## YOUR INSTRUCTIONS
Below are the records; copy out every line that holds the word "right".

## Data extracted from a collection
******

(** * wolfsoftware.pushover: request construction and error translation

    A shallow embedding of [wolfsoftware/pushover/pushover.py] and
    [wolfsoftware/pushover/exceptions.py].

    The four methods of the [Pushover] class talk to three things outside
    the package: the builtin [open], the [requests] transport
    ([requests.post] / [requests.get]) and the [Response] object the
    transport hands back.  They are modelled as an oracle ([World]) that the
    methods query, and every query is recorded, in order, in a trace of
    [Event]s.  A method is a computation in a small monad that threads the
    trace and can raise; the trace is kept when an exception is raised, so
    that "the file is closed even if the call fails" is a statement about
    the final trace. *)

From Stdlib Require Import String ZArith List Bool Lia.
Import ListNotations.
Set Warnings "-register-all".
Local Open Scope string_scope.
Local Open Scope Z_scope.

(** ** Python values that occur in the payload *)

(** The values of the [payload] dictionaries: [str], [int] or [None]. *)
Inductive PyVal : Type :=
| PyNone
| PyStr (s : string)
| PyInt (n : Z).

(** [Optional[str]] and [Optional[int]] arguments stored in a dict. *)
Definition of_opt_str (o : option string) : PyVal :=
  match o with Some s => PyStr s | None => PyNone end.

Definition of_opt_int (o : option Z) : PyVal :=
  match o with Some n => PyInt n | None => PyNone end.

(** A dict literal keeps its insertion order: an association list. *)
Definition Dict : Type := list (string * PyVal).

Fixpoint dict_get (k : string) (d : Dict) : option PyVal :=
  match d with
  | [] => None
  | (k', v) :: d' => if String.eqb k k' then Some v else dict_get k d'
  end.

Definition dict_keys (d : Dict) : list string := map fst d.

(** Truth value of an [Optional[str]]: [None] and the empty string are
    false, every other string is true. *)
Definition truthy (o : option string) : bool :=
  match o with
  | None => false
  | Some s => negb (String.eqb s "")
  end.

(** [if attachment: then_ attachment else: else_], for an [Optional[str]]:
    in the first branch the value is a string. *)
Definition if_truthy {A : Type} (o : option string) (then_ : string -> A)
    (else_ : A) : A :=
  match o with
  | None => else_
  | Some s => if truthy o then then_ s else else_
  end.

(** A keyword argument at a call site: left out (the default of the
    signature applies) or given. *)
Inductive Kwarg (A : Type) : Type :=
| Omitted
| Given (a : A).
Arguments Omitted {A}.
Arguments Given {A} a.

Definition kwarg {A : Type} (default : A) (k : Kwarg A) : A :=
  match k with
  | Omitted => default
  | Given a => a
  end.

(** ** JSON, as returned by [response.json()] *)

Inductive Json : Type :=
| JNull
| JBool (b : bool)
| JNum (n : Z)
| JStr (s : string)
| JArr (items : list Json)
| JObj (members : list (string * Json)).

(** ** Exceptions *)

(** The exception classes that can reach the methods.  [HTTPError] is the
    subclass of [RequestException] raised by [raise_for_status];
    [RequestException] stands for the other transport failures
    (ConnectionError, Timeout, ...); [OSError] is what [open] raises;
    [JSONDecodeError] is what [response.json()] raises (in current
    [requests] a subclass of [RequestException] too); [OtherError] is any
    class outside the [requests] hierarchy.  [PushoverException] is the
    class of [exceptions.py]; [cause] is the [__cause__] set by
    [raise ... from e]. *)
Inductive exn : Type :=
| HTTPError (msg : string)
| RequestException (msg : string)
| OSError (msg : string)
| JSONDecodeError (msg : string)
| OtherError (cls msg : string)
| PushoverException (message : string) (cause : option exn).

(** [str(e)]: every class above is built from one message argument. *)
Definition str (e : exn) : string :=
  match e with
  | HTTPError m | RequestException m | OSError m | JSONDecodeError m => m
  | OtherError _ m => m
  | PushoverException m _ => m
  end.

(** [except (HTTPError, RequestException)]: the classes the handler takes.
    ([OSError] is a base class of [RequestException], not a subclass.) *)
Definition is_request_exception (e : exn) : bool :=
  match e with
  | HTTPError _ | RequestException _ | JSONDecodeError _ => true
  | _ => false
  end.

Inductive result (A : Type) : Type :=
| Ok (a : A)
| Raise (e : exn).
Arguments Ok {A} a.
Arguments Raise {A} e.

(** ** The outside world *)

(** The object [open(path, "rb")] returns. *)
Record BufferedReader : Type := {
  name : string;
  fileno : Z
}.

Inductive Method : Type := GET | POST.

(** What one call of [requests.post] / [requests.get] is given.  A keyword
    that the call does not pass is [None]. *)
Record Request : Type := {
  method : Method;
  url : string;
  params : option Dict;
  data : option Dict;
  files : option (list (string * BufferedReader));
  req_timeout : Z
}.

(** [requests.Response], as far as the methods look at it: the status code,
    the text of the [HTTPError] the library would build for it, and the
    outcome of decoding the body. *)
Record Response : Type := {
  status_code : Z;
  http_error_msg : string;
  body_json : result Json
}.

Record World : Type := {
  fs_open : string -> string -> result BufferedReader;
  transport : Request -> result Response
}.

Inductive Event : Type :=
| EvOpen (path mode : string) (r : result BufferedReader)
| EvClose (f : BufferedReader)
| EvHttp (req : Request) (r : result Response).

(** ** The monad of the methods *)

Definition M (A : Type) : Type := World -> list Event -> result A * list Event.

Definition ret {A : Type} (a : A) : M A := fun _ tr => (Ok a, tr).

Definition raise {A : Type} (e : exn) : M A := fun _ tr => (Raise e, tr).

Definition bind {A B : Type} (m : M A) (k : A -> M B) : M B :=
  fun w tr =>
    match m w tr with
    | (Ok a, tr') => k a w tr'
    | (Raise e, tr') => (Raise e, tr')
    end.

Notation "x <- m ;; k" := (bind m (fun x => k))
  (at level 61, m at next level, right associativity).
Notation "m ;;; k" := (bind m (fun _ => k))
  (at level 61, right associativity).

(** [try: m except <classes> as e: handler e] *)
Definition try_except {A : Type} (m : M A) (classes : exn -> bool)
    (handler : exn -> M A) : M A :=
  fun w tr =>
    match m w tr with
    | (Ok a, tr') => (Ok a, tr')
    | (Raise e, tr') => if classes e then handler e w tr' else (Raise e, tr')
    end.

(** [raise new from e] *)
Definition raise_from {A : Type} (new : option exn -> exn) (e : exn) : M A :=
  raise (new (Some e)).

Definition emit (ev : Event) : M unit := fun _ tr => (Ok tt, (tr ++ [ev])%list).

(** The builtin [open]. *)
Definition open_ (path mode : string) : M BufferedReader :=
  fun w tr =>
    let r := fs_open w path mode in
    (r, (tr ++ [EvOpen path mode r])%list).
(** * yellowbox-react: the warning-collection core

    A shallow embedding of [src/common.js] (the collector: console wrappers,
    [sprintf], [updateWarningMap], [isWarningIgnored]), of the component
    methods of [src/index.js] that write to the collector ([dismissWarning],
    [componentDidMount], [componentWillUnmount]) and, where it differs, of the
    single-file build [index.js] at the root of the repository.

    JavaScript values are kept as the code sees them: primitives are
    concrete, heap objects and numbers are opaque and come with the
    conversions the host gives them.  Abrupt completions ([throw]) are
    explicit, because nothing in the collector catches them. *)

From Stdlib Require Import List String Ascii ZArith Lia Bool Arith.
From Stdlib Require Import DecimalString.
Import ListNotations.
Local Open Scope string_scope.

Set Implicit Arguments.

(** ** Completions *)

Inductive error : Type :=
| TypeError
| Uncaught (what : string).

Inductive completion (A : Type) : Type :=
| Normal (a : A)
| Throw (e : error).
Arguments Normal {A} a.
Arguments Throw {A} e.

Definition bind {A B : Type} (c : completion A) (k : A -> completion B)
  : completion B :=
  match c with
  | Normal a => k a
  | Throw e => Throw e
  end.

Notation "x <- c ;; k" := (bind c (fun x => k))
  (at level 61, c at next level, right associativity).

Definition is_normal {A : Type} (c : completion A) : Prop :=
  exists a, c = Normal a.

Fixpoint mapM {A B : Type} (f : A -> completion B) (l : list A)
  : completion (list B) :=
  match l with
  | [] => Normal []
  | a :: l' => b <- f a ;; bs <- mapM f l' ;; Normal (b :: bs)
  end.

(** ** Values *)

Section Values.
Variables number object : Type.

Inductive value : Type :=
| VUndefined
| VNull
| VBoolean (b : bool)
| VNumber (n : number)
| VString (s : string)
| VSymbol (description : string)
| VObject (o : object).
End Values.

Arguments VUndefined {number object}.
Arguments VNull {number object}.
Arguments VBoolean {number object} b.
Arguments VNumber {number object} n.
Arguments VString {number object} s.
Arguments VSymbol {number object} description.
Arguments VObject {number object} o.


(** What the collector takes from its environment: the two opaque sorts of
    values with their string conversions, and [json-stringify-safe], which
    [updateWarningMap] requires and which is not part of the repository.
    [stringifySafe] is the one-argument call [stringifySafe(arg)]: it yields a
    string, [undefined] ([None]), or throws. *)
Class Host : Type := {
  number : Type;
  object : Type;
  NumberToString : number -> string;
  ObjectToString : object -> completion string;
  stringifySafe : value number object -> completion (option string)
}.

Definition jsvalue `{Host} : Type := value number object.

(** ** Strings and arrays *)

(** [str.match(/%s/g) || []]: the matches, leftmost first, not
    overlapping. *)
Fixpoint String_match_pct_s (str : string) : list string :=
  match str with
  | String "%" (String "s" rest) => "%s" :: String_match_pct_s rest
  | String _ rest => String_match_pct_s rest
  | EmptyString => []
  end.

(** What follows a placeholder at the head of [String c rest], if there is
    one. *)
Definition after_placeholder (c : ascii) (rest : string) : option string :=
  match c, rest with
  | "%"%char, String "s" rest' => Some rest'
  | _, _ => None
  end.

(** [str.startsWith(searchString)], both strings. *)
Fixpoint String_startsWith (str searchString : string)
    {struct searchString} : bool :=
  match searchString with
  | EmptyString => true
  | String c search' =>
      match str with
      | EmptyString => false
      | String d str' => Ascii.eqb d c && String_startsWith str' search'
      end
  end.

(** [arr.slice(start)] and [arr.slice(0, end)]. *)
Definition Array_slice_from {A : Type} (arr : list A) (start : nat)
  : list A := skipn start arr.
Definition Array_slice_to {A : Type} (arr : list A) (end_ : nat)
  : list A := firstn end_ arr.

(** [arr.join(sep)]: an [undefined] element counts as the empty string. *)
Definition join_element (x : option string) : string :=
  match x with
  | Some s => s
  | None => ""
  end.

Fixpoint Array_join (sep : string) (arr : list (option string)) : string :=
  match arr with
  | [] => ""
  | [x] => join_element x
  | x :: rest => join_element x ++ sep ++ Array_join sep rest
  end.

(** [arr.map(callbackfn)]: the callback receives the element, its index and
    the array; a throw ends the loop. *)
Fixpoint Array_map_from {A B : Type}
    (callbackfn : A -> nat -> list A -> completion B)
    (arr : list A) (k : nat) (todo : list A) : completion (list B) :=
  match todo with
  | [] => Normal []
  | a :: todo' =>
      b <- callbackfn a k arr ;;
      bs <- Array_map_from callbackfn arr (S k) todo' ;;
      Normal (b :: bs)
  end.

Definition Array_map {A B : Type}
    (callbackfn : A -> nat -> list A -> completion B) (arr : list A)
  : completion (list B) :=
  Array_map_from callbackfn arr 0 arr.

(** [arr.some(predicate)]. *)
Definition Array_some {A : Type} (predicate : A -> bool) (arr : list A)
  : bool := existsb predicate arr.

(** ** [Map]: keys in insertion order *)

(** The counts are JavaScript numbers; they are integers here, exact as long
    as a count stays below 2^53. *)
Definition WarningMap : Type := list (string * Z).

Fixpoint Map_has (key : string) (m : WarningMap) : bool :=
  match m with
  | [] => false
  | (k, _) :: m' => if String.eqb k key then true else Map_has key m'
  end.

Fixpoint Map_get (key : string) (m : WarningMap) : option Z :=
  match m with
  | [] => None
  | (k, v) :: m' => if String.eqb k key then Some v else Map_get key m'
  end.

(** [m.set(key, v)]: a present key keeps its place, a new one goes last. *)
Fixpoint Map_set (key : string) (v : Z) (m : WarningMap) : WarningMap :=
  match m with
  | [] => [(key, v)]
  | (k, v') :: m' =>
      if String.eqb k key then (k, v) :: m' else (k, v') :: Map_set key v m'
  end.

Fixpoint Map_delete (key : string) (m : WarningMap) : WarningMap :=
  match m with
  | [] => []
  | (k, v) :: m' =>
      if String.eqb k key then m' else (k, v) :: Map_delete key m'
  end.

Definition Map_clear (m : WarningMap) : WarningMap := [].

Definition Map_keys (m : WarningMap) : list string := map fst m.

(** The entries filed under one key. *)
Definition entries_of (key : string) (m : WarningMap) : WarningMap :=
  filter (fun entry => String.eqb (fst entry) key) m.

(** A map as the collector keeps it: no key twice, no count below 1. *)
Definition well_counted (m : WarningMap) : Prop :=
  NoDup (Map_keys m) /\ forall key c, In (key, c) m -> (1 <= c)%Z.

******

## RESPONSE AREA
  (at level 61, m at next level, right associativity).
  (at level 61, right associativity).
  (at level 61, c at next level, right associativity).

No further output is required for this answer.